TLDR: The ‘Spatial Traces’ method enhances Vision-Language-Action (VLA) models by integrating spatial and temporal understanding. It achieves this by projecting visual traces of key points onto depth maps, providing a unified input that captures both ‘where’ and ‘how’ objects move. Experiments show significant performance improvements in robotic manipulation tasks with minimal training data, making it valuable for real-world applications.
The paper introduces a new method called “Spatial Traces” to improve Vision-Language-Action (VLA) models, which are used in robotics and task planning. These models help robots understand visual information and text instructions to perform actions in both virtual and real-world settings. You can find the full research paper here: Spatial Traces: Enhancing VLA Models with Spatial-Temporal Understanding.
Current VLA models are good at predicting robot movements based on what they see and what they’re told. However, they often struggle with a comprehensive understanding of space (where things are) and time (the sequence of events or past interactions). Some models, like SpatialVLA, have tried to add spatial understanding using depth images, while others, like TraceVLA, have focused on temporal information by using visual “traces” of movements. The key innovation of Spatial Traces is that it combines both.
The Spatial Traces Approach
The core idea behind Spatial Traces is to project visual traces of important points (like a robot’s gripper) onto depth maps. A depth map provides information about how far away objects are. By overlaying these traces onto the depth map, the model gets a single, unified visual input that contains both spatial (from the depth map) and temporal (from the traces) information. This allows the VLA model to understand not just where things are, but also how they have moved over time.

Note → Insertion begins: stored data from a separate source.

(* ===== verification/JsonCodec.v ===== *)
(** * The text of JSON ([encoding/json], Go 1.25)

    [json_Marshal] prints a value as [json.Marshal] does: no white space, the
    characters that matter in HTML escaped, and each byte that is not part of
    valid UTF-8 replaced by U+FFFD. [json_Unmarshal] reads a text as the decoder
    does, up to the value it denotes; Json.v fills structs with it. *)

From S2P Require Import Prelude GoStrings Json.
From stdpp Require Import pretty.
From Stdlib Require Import Ascii.

#[local] Open Scope list_scope.
#[local] Open Scope N_scope.

Definition text : Type := list ascii.
Definition to_text (s : string) : text := String.list_ascii_of_string s.
Definition of_text (t : text) : string := String.string_of_list_ascii t.

Definition in_range (lo hi : N) (a : ascii) : bool := (lo <=? of_byte a) && (of_byte a <=? hi).

(** ** UTF-8 ([unicode/utf8]) *)

(** The second byte that may follow a first one, and how many bytes the rune has;
    [None] for a byte that cannot come first. *)
Definition first_byte (a : ascii) : option (N * N * nat) :=
  let x := of_byte a in
  if x <? 128 then Some (128, 191, 1%nat)
  else if (194 <=? x) && (x <=? 223) then Some (128, 191, 2%nat)
  else if x =? 224 then Some (160, 191, 3%nat)
  else if x =? 237 then Some (128, 159, 3%nat)
  else if (225 <=? x) && (x <=? 239) then Some (128, 191, 3%nat)
  else if x =? 240 then Some (144, 191, 4%nat)
  else if (241 <=? x) && (x <=? 243) then Some (128, 191, 4%nat)
  else if x =? 244 then Some (128, 143, 4%nat)
  else None.

(** The bytes of the rune at the head and what follows it; [None] is
    [RuneError] of width 1. *)
Definition rune (t : text) : option (text * text) :=
  match t with
  | [] => None
  | a :: t =>
      match first_byte a with
      | None => None
      | Some (lo, hi, 1%nat) => Some ([a], t)
      | Some (lo, hi, n) =>
          match t with
          | b :: t =>
              if negb (in_range lo hi b) then None
              else
                match n with
                | 2%nat => Some ([a; b], t)
                | 3%nat =>
                    match t with
                    | c :: t => if in_range 128 191 c then Some ([a; b; c], t) else None
                    | [] => None
                    end
                | _ =>
                    match t with
                    | c :: d :: t => if in_range 128 191 c && in_range 128 191 d then Some ([a; b; c; d], t) else None
                    | _ => None
                    end
                end
          | [] => None
          end
      end
  end.

(** U+FFFD *)
Definition replacement : text := [byte 239; byte 191; byte 189].

(** A string as [range] goes over it: the bytes of a rune, or a byte that
    belongs to none. *)
Fixpoint runes (fuel : nat) (t : text) : list (text + ascii) :=
  match fuel, t with
  | S fuel, a :: t' =>
      match rune t with
      | Some (r, rest) => inl r :: runes fuel rest
      | None => inr a :: runes fuel t'
      end
  | _, _ => []
  end.
Definition runes_of (s : string) : list (text + ascii) := runes (String.length s) (to_text s).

For example, if a robot needs to pick up a spoon, the depth map shows its position in 3D space, and the traces show the path the gripper has taken leading up to that moment. This combined information helps the robot make more informed decisions. The resulting model that uses this technique is called ST-VLA.
How It Works
The process involves several steps. First, the model takes in current and past visual observations, along with a text instruction. A depth estimation model predicts a depth map from the current observation. Simultaneously, a trace predictor identifies and tracks key points from a sequence of previous observations, creating visual traces. These traces are then applied to the depth map, effectively “drawing” the movement history onto the spatial representation. These combined visual embeddings are then fed into the VLA model, along with the language instruction, to predict the next action.
The researchers found that the way these traces are applied to the depth map matters. They experimented with different strategies and found that assigning each trace pixel the depth of the nearest object in the current frame was most effective. This makes the traces more distinct and helps the model focus on them as important temporal cues.
Also Read:
- SkillNav: Teaching AI to Navigate by Mastering Atomic Skills
- IRL-VLA: Enhancing Autonomous Driving Policies Through Reward World Models
Experimental Results and Impact
The Spatial Traces method was tested in a virtual environment called SimplerEnv, using tasks inspired by real-world robot manipulations from the Bridge dataset. The results showed significant improvements. The ST-VLA model increased the mean number of successfully solved tasks by 4% compared to SpatialVLA and a substantial 19% compared to TraceVLA. This demonstrates the benefit of integrating both spatial and temporal information.
A particularly important finding is that this enhancement can be achieved with very little training data. The ST-VLA model was fine-tuned using only 52 training trajectories, which is a minimal amount for complex robotic tasks. This makes the approach highly valuable for real-world applications where collecting large datasets is often difficult and expensive.
The study also explored how the length of the interaction history (how many past observations are used to create traces) affects performance. Longer histories, specifically using 30 previous images, generally led to more stable and better results, especially for tasks requiring a strong understanding of spatial relationships.
In conclusion, Spatial Traces offers a promising advancement for VLA models by providing a unified way to understand both the spatial layout of an environment and the temporal dynamics of interactions. This leads to more capable and efficient robots, even with limited training data, paving the way for more robust real-world robotic applications.